Haber’s Process

The Haber’s process for producing ammonia from N2 and H2 is an important industrial example of a reaction that does not go to completion.

It establishes an equilibrium state where all the three species are present.

Example: Suppose we place 1.00 mol of N2 and 3.00 mol of H2 in a reaction vessel at a temperature of 450 °C and pressure of 10.0 atm. The Haber’s reaction is:

N2 (g) + 3H2 (g) ↔ 2NH3 (g)

What is the composition of the equilibrium mixture if it contains 0.08 mol of NH3?

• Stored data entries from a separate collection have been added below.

(** * The invariant *)

(** [h1] lies between the checkpoint on disk and the one in memory, [h2]
    between that and the end of the log; [b] is the commit [h1] starts from. *)
Record inv b h1 h2 n : Prop := {
  i_pages : Forall (λ p, length p = PAGE_SIZE) (w_mem (vol n)) ∧ Forall (λ p, length p = PAGE_SIZE) (d_mem (disk n));
  i_count : length (d_mem (disk n)) = length (w_mem (vol n)) ∧ Z.of_nat (length (w_mem (vol n))) ≤ 2 ^ 64;
  i_chain : chained (length (w_mem (vol n))) b (d_ckpt (disk n)) (h2 ++ h1);
  i_ckpt : 0 ≤ d_ckpt (disk n) ∧ end_of (d_ckpt (disk n)) h1 = wal_ckpt (vol n) ∧ end_of (d_ckpt (disk n)) (h2 ++ h1) = wal_len (vol n);
  i_log : Forall (λ c, has_record c (w_log (vol n))) (h2 ++ h1);
  i_sync : d_len (disk n) ≤ wal_len (vol n) ∧ wal_len (vol n) ≤ d_sync (disk n) ≤ Z.of_nat (length (w_log (vol n)));
  i_top : top b (h2 ++ h1) = counted n;
  i_use : ∀ id, id ∈ c_use (counted n) → data_start ≤ id < Z.of_nat (length (w_mem (vol n))) ∧ w_mem (vol n) !! Z.to_nat id = c_mem (counted n) !! Z.to_nat id;
  i_cands : Forall (λ c, commit_ok (length (w_mem (vol n))) c ∧ follows (counted n) c ∧ c_off c = wal_len (vol n)) (cands n);
  i_disk : ∀ id, id ∈ c_use (counted n) → ¬ logs id h2 → d_mem (disk n) !! Z.to_nat id = c_mem (counted n) !! Z.to_nat id;
  i_meta : newest_meta (vol n) = Some (c_meta (newest n)) ∧ is_uint 64 (m_txn (c_meta (newest n)));
  i_dmeta : h2 = [] → d_a (disk n) = w_meta_a (vol n) ∧ d_b (disk n) = w_meta_b (vol n);
  i_pc : match pc n with
         | Logged c => c ∈ cands n ∧ has_record c (w_log (vol n)) ∧ w_mem (vol n) = c_mem c
         | Synced c => c ∈ cands n ∧ has_record c (w_log (vol n)) ∧ w_mem (vol n) = c_mem c ∧ d_sync (disk n) = c_end c
         | Counted c => h2 ≠ [] ∧ follows (newest n) c ∧ is_uint 64 (m_txn (c_meta c))
         | CkptSynced => (∀ id, id ∈ c_use (counted n) → d_mem (disk n) !! Z.to_nat id = c_mem (counted n) !! Z.to_nat id) ∧
             d_a (disk n) = w_meta_a (vol n) ∧ d_b (disk n) = w_meta_b (vol n)
         | CkptDurable => d_ckpt (disk n) = wal_ckpt (vol n)
         | _ => True
         end;
}.

Lemma log_inv_start n : start_ok data_start n → inv (newest n) [] [] n.
Proof.
  destruct n as [v d p c cs g]. intros [S0 S1 S2 (S3&S4&S5) S6 S7 S8 S9]. unfold settled in S0. cbn [vol newest] in *.
  injection S0 as -> -> -> ->. split; cbn; try done.
  - intros id Hid. split; [by apply S9|by rewrite S8].
  - intros id _ _. by rewrite S8.
Qed.

(** * Steps *)

Lemma inv_store b h1 h2 n id p : inv b h1 h2 n → pc n = InTxn → data_start ≤ id < Z.of_nat (length (w_mem (vol n))) → id ∉ c_use (newest n) →
  length p = PAGE_SIZE → inv b h1 h2 (set_vol (set_pages (<[Z.to_nat id := p]> (w_mem (vol n))) (vol n)) n).
Proof.
  intros [I1 I2 I3 I4 I5 I6 I7 I8 I9 I10 I11 I12 I13] Hpc Hid Hni Hp. unfold counted in *. rewrite Hpc in *.
  split; unfold counted; cbn; rewrite ?length_insert, ?Hpc; try done.
  - split; [apply Forall_insert; [apply I1|done]|apply I1].
  - intros j Hj. destruct (I8 j Hj) as [? Hm]. split; [done|]. rewrite list_lookup_insert_ne; [done|]. intros Heq.
    assert (id = j) as -> by lia. done.
Qed.

Lemma length_mix mask old new : length (mix mask old new) = length new.
Proof. revert old new. induction mask as [|m mask IH]; intros [|o old] [|x new]; try done. cbn. by rewrite IH. Qed.
Lemma mix_same mask p : mix mask p p = p.
Proof. revert p. induction mask as [|m mask IH]; intros [|x p]; try done. cbn. rewrite IH. by destruct m. Qed.
Lemma mix_meta_same torn m : mix_meta torn m m = m.
Proof. unfold mix_meta. by rewrite bool_decide_true. Qed.

Lemma inv_back_page b h1 h2 n id mask old new : inv b h1 h2 n → d_mem (disk n) !! Z.to_nat id = Some old → w_mem (vol n) !! Z.to_nat id = Some new →
  inv b h1 h2 (set_disk (MkDisk (<[Z.to_nat id := mix mask old new]> (d_mem (disk n))) (d_a (disk n)) (d_b (disk n)) (d_len (disk n)) (d_ckpt (disk n)) (d_sync (disk n))) n).
Proof.
  intros [I1 I2 I3 I4 I5 I6 I7 I8 I9 I10 I11 I12 I13] Ho Hn.
  assert (∀ j, j ∈ c_use (counted n) → d_mem (disk n) !! Z.to_nat j = c_mem (counted n) !! Z.to_nat j →
    <[Z.to_nat id := mix mask old new]> (d_mem (disk n)) !! Z.to_nat j = c_mem (counted n) !! Z.to_nat j) as Hsame.
  { intros j Hj Hd. destruct (I8 j Hj) as [_ Hm]. destruct (decide (Z.to_nat id = Z.to_nat j)) as [He|]; [|by rewrite list_lookup_insert_ne].
    rewrite <- He in *. rewrite list_lookup_insert_eq by (by eapply lookup_lt_Some). rewrite <- Hd, Ho. rewrite Ho in Hd. rewrite Hn in Hm.
    assert (old = new) as -> by congruence. by rewrite mix_same. }
  split; unfold set_disk; cbn; rewrite ?length_insert; try done.
  - split; [apply I1|]. apply Forall_insert; [apply I1|]. rewrite length_mix. eapply (Forall_lookup_1 _ _ _ _ (proj1 I1) Hn).
  - intros j Hj Hl. apply Hsame; [done|]. by apply I10.
  - unfold counted in *. cbn. destruct (pc n); try done. destruct I13 as [Hd ?]. split; [|done]. intros j Hj. apply Hsame; [done|]. by apply Hd.
Qed.

Lemma inv_back_meta b h1 h2 n ta tb xa xb : inv b h1 h2 n → xa = d_a (disk n) ∨ xa = mix_meta ta (d_a (disk n)) (w_meta_a (vol n)) →
  xb = d_b (disk n) ∨ xb = mix_meta tb (d_b (disk n)) (w_meta_b (vol n)) →
  inv b h1 h2 (set_disk (MkDisk (d_mem (disk n)) xa xb (d_len (disk n)) (d_ckpt (disk n)) (d_sync (disk n))) n).
Proof.
  intros [I1 I2 I3 I4 I5 I6 I7 I8 I9 I10 I11 I12 I13] Ha Hb.
  assert (d_a (disk n) = w_meta_a (vol n) → xa = w_meta_a (vol n)) as Ha' by (intros E; destruct Ha as [->| ->]; [done|]; by rewrite E, mix_meta_same).
  assert (d_b (disk n) = w_meta_b (vol n) → xb = w_meta_b (vol n)) as Hb' by (intros E; destruct Hb as [->| ->]; [done|]; by rewrite E, mix_meta_same).
  split; unfold set_disk; cbn; try done.
  - intros Hh. destruct (I12 Hh). auto.
  - destruct (pc n) eqn:Epc; try done. destruct I13 as (?&?&?). split_and!; [|by apply Ha'|by apply Hb']. unfold counted in *. cbn. by rewrite Epc in *.
Qed.
(** ** The order of a traversal *)

(** Over a given heap a walk either comes to the field of its last name,
    or stops on the way with an error or a panic that depend on nothing
    but the heap. *)
Lemma walk_names_cases h prop names p s :
  names <> [] ->
  (exists field tail, heap_read tail /\ reached h prop names p s field tail)
  \/ (exists out : error + string, forall f w, heap w = h ->
        walk_names f prop names p s w =
        match out with
        | inl err => Ret (Some err) w
        | inr msg => Panic msg w
        end).
Proof.
  revert p s. induction names as [|name rest IH]; [congruence|]. intros p s _.
  destruct (heap_read_rv_FieldByName s name h) as [[field|msg] Hfield].
  2:{ right. exists (inr msg). intros f w Hw. cbn [walk_names].
      now read_step Hfield w Hw. }
  destruct (rv_IsValid field) eqn:Hvalid.
  2:{ right. destruct (heap_read_rv_TypeName s h) as [[sname|msg] Hname].
      - eexists (inl _). intros f w Hw. cbn [walk_names].
        read_step Hfield w Hw. rewrite Hvalid. cbn [negb].
        read_step Hname w Hw. reflexivity.
      - exists (inr msg). intros f w Hw. cbn [walk_names].
        read_step Hfield w Hw. rewrite Hvalid. cbn [negb].
        now read_step Hname w Hw. }
  destruct rest as [|name2 rest].
  - left. exists field, (last_checks p). split; [apply heap_read_last_checks|].
    intros f w Hw. cbn [walk_names].
    read_step Hfield w Hw. rewrite Hvalid. cbn [negb].
    unfold last_checks, after_field, bind, ret.
    destruct (f prop field w) as [[err|] w1|msg w1]; reflexivity.
  - destruct (heap_read_rv_Kind p h) as [[k|msg] Hk].
    2:{ right. exists (inr msg). intros f w Hw. cbn [walk_names].
        read_step Hfield w Hw. rewrite Hvalid. cbn [negb].
        unfold bind at 1. unfold bind at 1. now rewrite (Hk w Hw). }
    destruct (decide (k = KPtr)) as [->|Hk'].
    2:{ right. eexists (inl _). intros f w Hw. cbn [walk_names].
        read_step Hfield w Hw. rewrite Hvalid. cbn [negb].
        unfold bind at 1. unfold bind at 1. rewrite (Hk w Hw).
        rewrite decide_False by done. reflexivity. }
    assert (Hstep : forall (f : Property -> RValue -> M (option error)) w,
               heap w = h ->
               walk_names f prop (name :: name2 :: rest) p s w =
               (let* isnil := rv_IsNil field in
                if isnil then ret (Some (newError "Pointer must not be nil."))
                else
                  let* s' := rv_Indirect field in
                  let* k := rv_Kind s' in
                  if decide (k = KStruct)
                  then walk_names f prop (name2 :: rest) field s'
                  else ret (Some (newError "Pointer must point to a struct."))) w).
    { intros f w Hw. cbn [walk_names].
      read_step Hfield w Hw. rewrite Hvalid. cbn [negb].
      unfold bind at 1. unfold bind at 1. rewrite (Hk w Hw).
      rewrite decide_True by done. reflexivity. }
    destruct (heap_read_rv_IsNil field h) as [[isnil|msg] Hnil].
    2:{ right. exists (inr msg). intros f w Hw. rewrite (Hstep f w Hw).
        now read_step Hnil w Hw. }
    destruct isnil.
    { right. eexists (inl _). intros f w Hw. rewrite (Hstep f w Hw).
      read_step Hnil w Hw. reflexivity. }
    destruct (heap_read_rv_Indirect field h) as [[s'|msg] Hind].
    2:{ right. exists (inr msg). intros f w Hw. rewrite (Hstep f w Hw).
        read_step Hnil w Hw.
        now read_step Hind w Hw. }
    destruct (heap_read_rv_Kind s' h) as [[ks|msg] Hks].
    2:{ right. exists (inr msg). intros f w Hw. rewrite (Hstep f w Hw).
        read_step Hnil w Hw.
        read_step Hind w Hw.
        now read_step Hks w Hw. }
    assert (Hstep2 : forall (f : Property -> RValue -> M (option error)) w,
               heap w = h ->
               walk_names f prop (name :: name2 :: rest) p s w =
               if decide (ks = KStruct)
               then walk_names f prop (name2 :: rest) field s' w
               else Ret (Some (newError "Pointer must point to a struct.")) w).
    { intros f w Hw. rewrite (Hstep f w Hw).
      read_step Hnil w Hw.
      read_step Hind w Hw.
      read_step Hks w Hw. now destruct (decide _). }
    destruct (decide (ks = KStruct)) as [->|Hns].
    2:{ right. eexists (inl _). intros f w Hw. rewrite (Hstep2 f w Hw).
        reflexivity. }
    destruct (IH field s' ltac:(discriminate))
      as [(field' & tail & Htail & Hreached)|[out Hstop]].
    + left. exists field', tail. split; [exact Htail|].
      intros f w Hw. rewrite (Hstep2 f w Hw). now apply Hreached.
    + right. exists out. intros f w Hw. rewrite (Hstep2 f w Hw). now apply Hstop.
Qed.

Section Visits.
Variable tg : Event -> option Property.
Variable f : Property -> RValue -> M (option error).
Hypothesis f_visits : forall prop field w, visited tg prop w (f prop field w).

Lemma visited_stop prop w (o : Outcome (option error)) :
  final_world o = w -> (forall w', o <> Ret None w') -> visited tg prop w o.
Proof.
  intros Hw Hno. exists []. rewrite Hw, app_nil_r. split; [reflexivity|].
  right. now split.
Qed.

Lemma turn_visits root s prop w : visited tg prop w (turn f root s prop w).
Proof.
  unfold turn, bind, prop_Source_string.
  destruct (as_string (prop_source (props w prop))) as [path|];
    [|now apply visited_stop].
  destruct (walk_names_cases (heap w) prop (split_dots path) root s
              (split_dots_nonempty path))
    as [(field & tail & Htail & Hreached)|[out Hstop]].
  - rewrite (Hreached f w eq_refl). unfold bind.
    destruct (f_visits prop field w) as (t & Ht & Hcase).
    destruct (f prop field w) as [[err|] w1|msg w1]; cbn in *.
    + exists t. split; [exact Ht|]. destruct Hcase as [?|[? _]]; [now left|].
      right. now split.
    + exists t. rewrite (heap_read_world tail w1 Htail). split; [exact Ht|].
      destruct Hcase as [?|[_ Hno]]; [now left|]. now destruct (Hno w1).
    + exists t. split; [exact Ht|]. destruct Hcase as [?|[? _]]; [now left|].
      right. now split.
  - rewrite (Hstop f w eq_refl). apply visited_stop; now destruct out.
Qed.

Lemma loop_visits root s l w :
  visited_in_order tg l w (for_range_err l (turn f root s) w).
Proof.
  revert w. induction l as [|x l IH]; intros w; cbn [for_range_err].
  - exists []. rewrite app_nil_r. now repeat split.
  - unfold bind. destruct (turn_visits root s x w) as (t1 & Ht1 & Hcase).
    destruct (turn f root s x w) as [[err|] w1|msg w1]; cbn in *.
    + exists t1. split; [exact Ht1|]. split; [|discriminate].
      destruct Hcase as [->|[-> _]]; [now exists l|apply prefix_nil].
    + destruct Hcase as [Hx|[_ Hno]]; [|now destruct (Hno w1)].
      destruct (IH w1) as (t2 & Ht2 & Hpre & Hall).
      exists (t1 ++ t2)%list. rewrite Ht2, Ht1, app_assoc, omap_app, Hx.
      split; [reflexivity|]. split.
      * now apply (prefix_app [x]).
      * intros w' Hret. cbn. f_equal. now apply (Hall w').
    + exists t1. split; [exact Ht1|]. split; [|discriminate].
      destruct Hcase as [->|[-> _]]; [now exists l|apply prefix_nil].
Qed.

Solution: Using the information given, a table can be created in terms of “x”, the change in the number of moles of one reactant as shown in the table below:


The equilibrium amount of NH3 is equal to 0.08 mol. Therefore, 2x = 0.08 mol and then x = 0.04 mol of NH3.

  • Equilibrium amount of N2 = 1.00 – 0.04 = 0.96 mol of N2
  • Equilibrium amount of H2 = 3.00 – (3 x 0.04) = 2.88 mol o H2
  • Equilibrium amount of NH3 = 2 x = 0.08 mol of NH3

There is far more H2 and N2 present at equilibrium than NH3. This will not change, no matter how long the reaction is left. Being at equilibrium does not mean that the amount of reactants equals the amount of product.